WORKING DATA Block Start
Lemma batch_ended_sn r w : sn (batch_step input_dir output_dir) (batch_ended r, w).
Proof. apply batch_final_sn. by destruct r. Qed.

(** The steps inside a file end because the steps of a conversion do. *)
Lemma in_file_sn fl p :
  (∀ w, sn (batch_step input_dir output_dir) (AtLoop fl, w)) →
  ∀ c : point * world, sn (batch_step input_dir output_dir) (InFile c.1 p fl, c.2).
Proof.
  intros Hloop c.
  induction (conv_step_sn (str_of_path p) (str_of_path (target_txt (Path output_dir) p)) c)
    as [c _ IH].
  constructor. intros c' Hstep. inversion Hstep as [| | | | | | |? pt' ? ? ? w' Hf|pt bp ? ? ? Hl];
    simplify_eq/=.
  - apply (IH (pt', w')). by destruct c.
  - destruct c as [[] w]; simplify_eq/=; [apply Hloop|by apply batch_final_sn].
Qed.

Lemma loop_sn fl : ∀ w, sn (batch_step input_dir output_dir) (AtLoop fl, w).
Proof.
  induction fl as [|p fl IH]; intros w; constructor; intros c' Hstep;
    inversion Hstep; subst; simpl.
  - by apply batch_final_sn.
  - by apply (in_file_sn fl p IH (AtRead, w)).
Qed.

Lemma listed_sn r w : sn (batch_step input_dir output_dir) (batch_after r listed, w).
Proof.
  destruct r as [e|fl]; [by apply batch_final_sn|]. unfold listed. simpl.
  destruct (is_nil fl); [|apply loop_sn].
  constructor. intros c' Hstep. inversion Hstep; subst. apply batch_ended_sn.
Qed.

Lemma at_list_sn w : sn (batch_step input_dir output_dir) (AtList, w).
Proof. constructor. intros c' Hstep. inversion Hstep; subst. apply listed_sn. Qed.

Lemma in_mkdir_sn todo : ∀ made w, sn (batch_step input_dir output_dir) (InMkdir made todo, w).
Proof.
  induction todo as [|x todo IH]; intros made w; constructor; intros c' Hstep;
    inversion Hstep as [| |? ? ? r| | | | | |]; subst; [apply at_list_sn|].
  destruct r as [e|[]]; [by apply batch_final_sn|apply IH].
Qed.

Lemma at_mkdir_sn w : sn (batch_step input_dir output_dir) (AtMkdir, w).
Proof.
  constructor. intros c' Hstep. inversion Hstep as [|r| | | | | | |]; subst.
  destruct r as [e|[]]; [by apply batch_final_sn|apply in_mkdir_sn].
Qed.

Lemma at_check_sn w : sn (batch_step input_dir output_dir) (AtCheck, w).
Proof.
  constructor. intros c' Hstep. inversion Hstep as [r| | | | | | | |]; subst.
  destruct r as [e|[]]; [by apply batch_final_sn|apply at_mkdir_sn].
Qed.

Lemma batch_step_sn c : sn (batch_step input_dir output_dir) c.
Proof.
  destruct c as [[| |made todo| | |fl|pt p fl| |e] w].
  - apply at_check_sn.
  - apply at_mkdir_sn.
  - apply in_mkdir_sn.
  - apply at_list_sn.
  - apply (listed_sn (inr [])).
  - apply loop_sn.
  - apply (in_file_sn fl p (loop_sn fl) (pt, w)).
  - by apply batch_final_sn.
  - by apply batch_final_sn.
Qed.

(** The stepper gets to an end, given fuel enough. *)
Lemma batch_run_ends n c :
  ∃ fuel, ∀ fuel', fuel ≤ fuel' →
    batch_final (batch_run input_dir output_dir n fuel' c).1.
Proof.
  destruct (iterate_ends _ _ (batch_next_step n) c (batch_step_sn c)) as [fuel Hfuel].
  exists fuel. intros fuel' Hle. by apply (batch_next_None n), Hfuel.
Qed.

(** A point that is an end knows the result of the function. *)
Lemma batch_inv_final w0 c :
  batch_inv input_dir output_dir w0 c → batch_final c.1 →
  c = (batch_ended (convert_directory input_dir output_dir w0).1,
       (convert_directory input_dir output_dir w0).2).
Proof.
  destruct c as [[] w]; unfold batch_inv; simpl; try done; by intros ->.
Qed.

(** The function is a run of the steps. *)
Lemma batch_steps_complete r w w' :
  convert_directory input_dir output_dir w = (r, w') →
  rtc (batch_step input_dir output_dir) (AtCheck, w) (batch_ended r, w').
Proof.
  intros Hrun. destruct (batch_run_ends 0 (AtCheck, w)) as [fuel Hfuel].
  set (c := batch_run input_dir output_dir 0 fuel (AtCheck, w)).
  assert (c = (batch_ended r, w')) as <-; [|apply batch_run_steps].
  rewrite (batch_inv_final w c), Hrun; [done|..].
  - apply batch_steps_inv, batch_run_steps.
  - by apply Hfuel.
Qed.

End batch_machine_lemmas.

(** ** A batch that is stopped has done no harm *)

Section harmless.
Context `{Collaborators} `{Console} (o dir : path) (fs0 : gmap path fs_node).
Context (Hwf : fs_wf fs0) (Ho : valid_path o).
Implicit Types (fs fsm : gmap path fs_node) (p : path) (b : book).

Lemma harmless_grows fsm : grows fs0 fsm → harmless o (epub_files fs0 dir) fs0 fsm.
Proof.
  intros Hg. split_and!.
  - by apply differs_at_grows.
  - intros p (_ & _ & _ & [data Hf]%is_file_in_entry & _)%(elem_of_epub_files _ _ _ Hwf).
    destruct (Hg p) as [?|[? _]]; congruence.
  - intros t bs Ht. left. destruct (Hg t) as [E|[_ E]]; congruence.
Qed.

(** A write of a part of the text of a book of the batch to its target. *)
Lemma harmless_written fs p b bs :
  harmless o (epub_files fs0 dir) fs0 fs →
  p ∈ epub_files fs0 dir → book_at fs0 p = Some b → bs `prefix_of` utf8_bytes (book_text b) →
  harmless o (epub_files fs0 dir) fs0 (<[target_txt o p := File bs]> fs).
Proof.
  intros (Hd & Hs & Hc) Hp Hb Hbs.
  assert (target_txt o p ∈ targets o (epub_files fs0 dir)) as Ht by (unfold targets; set_solver).
  split_and!.
  - by apply differs_at_insert.
  - intros q Hq. rewrite lookup_insert_ne; [by apply Hs|]. intros E.
    apply (epub_files_not_target o fs0 dir q Hwf Hq). by rewrite <-E.
  - intros t bs' Hbs'. destruct (decide (target_txt o p = t)) as [<-|Hne].
    + rewrite lookup_insert_eq in Hbs'. injection Hbs' as <-. right. by exists p, b.
    + rewrite lookup_insert_ne in Hbs' by done. by apply Hc.
Qed.

(** The texts of the files converted so far. *)
Lemma harmless_foldl fsm done : ∀ fs,
  grows fs0 fsm → Forall (ready o fsm) done → done ⊆ epub_files fs0 dir →
  harmless o (epub_files fs0 dir) fs0 fs →
  harmless o (epub_files fs0 dir) fs0 (foldl (written fsm o) fs done).
Proof.
  induction done as [|p done IH]; intros fs Hg Hr Hsub Hfs; [done|].
  apply Forall_cons in Hr as [(_ & _ & _ & (b & Hb & _)%holds_text_book & _) Hr]. simpl.
  apply IH; [done|done|set_solver|]. unfold written. rewrite Hb. simpl.
  apply (harmless_written _ _ b); [done|set_solver| |done].
  by rewrite <-(grows_book_at fs0 fsm).
Qed.

(** The books are where they were: no text is written over one. *)
Lemma book_at_foldl fsm done q : ∀ fs,
  has_epub_suffix q → Forall (ready o fsm) done →
  book_at (foldl (written fsm o) fs done) q = book_at fs q.
Proof.
  induction done as [|p done IH]; intros fs Hq Hr; [done|].
  apply Forall_cons in Hr as [(_ & Hn & _) Hr]. simpl. rewrite IH by done.
  by apply book_at_written.
Qed.

End harmless.

Section batch_safety.
Context `{Collaborators} `{Listing} `{Console} (input_dir output_dir : str).
Context (w0 : world) (Hwf : fs_wf (files w0)).
Implicit Types (c : batch_point * world) (w : world) (fl done rest : list path) (p : path).

(** ** What the points know, in terms of the files *)

Lemma check_input_dir_inv dir r w w' :
  check_input_dir dir w = (r, w') → w' = w ∧ (r = inr () → is_dir_in (files w) dir).
Proof.
  destruct (decide (is_dir_in (files w) dir)) as [Hd|Hd].
  - rewrite check_input_dir_inr by done. by intros [= <- <-].
  - rewrite check_input_dir_inl by done. by intros [= <- <-].
Qed.

Lemma made_dirs_inv w1 :
  made_dirs input_dir output_dir w0 w1 →
  is_dir_in (files w0) (Path input_dir) ∧ fs_wf (files w1) ∧ grows (files w0) (files w1)
  ∧ is_dir_in (files w1) (Path output_dir) ∧ stdout w1 = stdout w0.
Proof.
  intros (wc & [-> Hd]%check_input_dir_inv & Hm). split; [by apply Hd|].
  apply mkdir_parents_inr in Hm; auto with py.
Qed.

Lemma started_inv w fl :
  started input_dir output_dir w0 w fl →
  made_dirs input_dir output_dir w0 w ∧ fl = epub_files (files w0) (Path input_dir).
Proof.
  intros (w1 & Hm & Hf). destruct (made_dirs_inv _ Hm) as (Hd & _ & Hg & _).
  rewrite find_epub_files_inr in Hf by by eapply grows_is_dir. injection Hf as <- <-.
  split; [done|]. apply epub_files_grows; [done|apply listing_perm].
Qed.

(** The loop after the files [done]. *)
Lemma loop_inv w1 done rest wp :
  started input_dir output_dir w0 w1 (done ++ rest) →
  for_each (convert_file (Path output_dir)) done w1 = (inr (), wp) →
  done ++ rest = epub_files (files w0) (Path input_dir) ∧ grows (files w0) (files w1)
  ∧ Forall (ready (Path output_dir) (files w1)) done
  ∧ wp = World (foldl (written (files w1) (Path output_dir)) (files w1) done)
               (stdout w0 ++ (report (Path output_dir) <$> done)).
Proof.
  intros [Hm E]%started_inv Hf. destruct (made_dirs_inv _ Hm) as (_ & _ & Hg & Ho & <-).
  apply for_each_convert_file_inr in Hf as [Hr ->]; [done|auto with py| |done].
  pose proof (epub_files_sources (files w0) (Path input_dir) Hwf) as Hs.
  rewrite <-E in Hs. by apply Forall_app in Hs as [? _].
Qed.

Lemma batch_lines_prefix (idir o : path) done rest :
  (report o <$> done) `prefix_of` batch_lines idir o (done ++ rest).
Proof.
  destruct done as [|p done]; [apply prefix_nil|]. unfold batch_lines. simpl.
  rewrite fmap_app. by apply prefix_cons, prefix_app_r.
Qed.

(** Directories made, and nothing else done. *)
Lemma midway_grows w :
  grows (files w0) (files w) → stdout w = stdout w0 →
  midway (Path input_dir) (Path output_dir) w0 w.
Proof.
  intros Hg Hout. split; [by apply harmless_grows|].
  exists []. split; [apply prefix_nil|by rewrite app_nil_r].
Qed.

Lemma midway_made w1 :
  made_dirs input_dir output_dir w0 w1 → midway (Path input_dir) (Path output_dir) w0 w1.
Proof. intros (_ & _ & Hg & _ & Hout)%made_dirs_inv. by apply midway_grows. Qed.

Lemma midway_loop w1 done rest wp :
  started input_dir output_dir w0 w1 (done ++ rest) →
  for_each (convert_file (Path output_dir)) done w1 = (inr (), wp) →
  midway (Path input_dir) (Path output_dir) w0 wp.
Proof.
  intros Hs Hf. destruct (loop_inv _ _ _ _ Hs Hf) as (E & Hg & Hr & ->). split; simpl.
  - apply harmless_foldl; [done|auto with py|done..| |by apply harmless_grows].
    rewrite <-E. set_solver.
  - exists (report (Path output_dir) <$> done). split; [|done]. rewrite <-E.
    apply batch_lines_prefix.
Qed.

(** The report of an empty batch is the whole of its lines. *)
Lemma midway_empty w :
  started input_dir output_dir w0 w [] →
  midway (Path input_dir) (Path output_dir) w0
    (World (files w) (stdout w ++ [no_files_message (Path input_dir)])).
Proof.
  intros [Hm E]%started_inv. destruct (made_dirs_inv _ Hm) as (_ & _ & Hg & _ & Hout).
  split; [by apply harmless_grows|]. exists [no_files_message (Path input_dir)].
  rewrite <-E. simpl. by rewrite Hout.
Qed.

Lemma read_epub_book_at p b w w' :
  valid_path p → read_epub (str_of_path p) w = (inr b, w') → book_at (files w) p = Some b.
Proof.
  intros Hv (data & _ & Hl & Hb & _)%read_epub_inv. rewrite Path_str_of_path in Hl by done.
  unfold book_at. by rewrite Hl.
Qed.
WORKING DATA Block End
TASK BRIEF >>
Copy the stretch of the records above that runs from the line with "apply for_each_convert_file_inr in" through the line with "made_dirs input_dir output_dir w0 w1 → midway". Both end lines belong in the copy, and nothing else does.

ANSWER TO THIS PROBLEM >>
  apply for_each_convert_file_inr in Hf as [Hr ->]; [done|auto with py| |done].
  pose proof (epub_files_sources (files w0) (Path input_dir) Hwf) as Hs.
  rewrite <-E in Hs. by apply Forall_app in Hs as [? _].
Qed.

Lemma batch_lines_prefix (idir o : path) done rest :
  (report o <$> done) `prefix_of` batch_lines idir o (done ++ rest).
Proof.
  destruct done as [|p done]; [apply prefix_nil|]. unfold batch_lines. simpl.
  rewrite fmap_app. by apply prefix_cons, prefix_app_r.
Qed.

(** Directories made, and nothing else done. *)
Lemma midway_grows w :
  grows (files w0) (files w) → stdout w = stdout w0 →
  midway (Path input_dir) (Path output_dir) w0 w.
Proof.
  intros Hg Hout. split; [by apply harmless_grows|].
  exists []. split; [apply prefix_nil|by rewrite app_nil_r].
Qed.

Lemma midway_made w1 :
  made_dirs input_dir output_dir w0 w1 → midway (Path input_dir) (Path output_dir) w0 w1.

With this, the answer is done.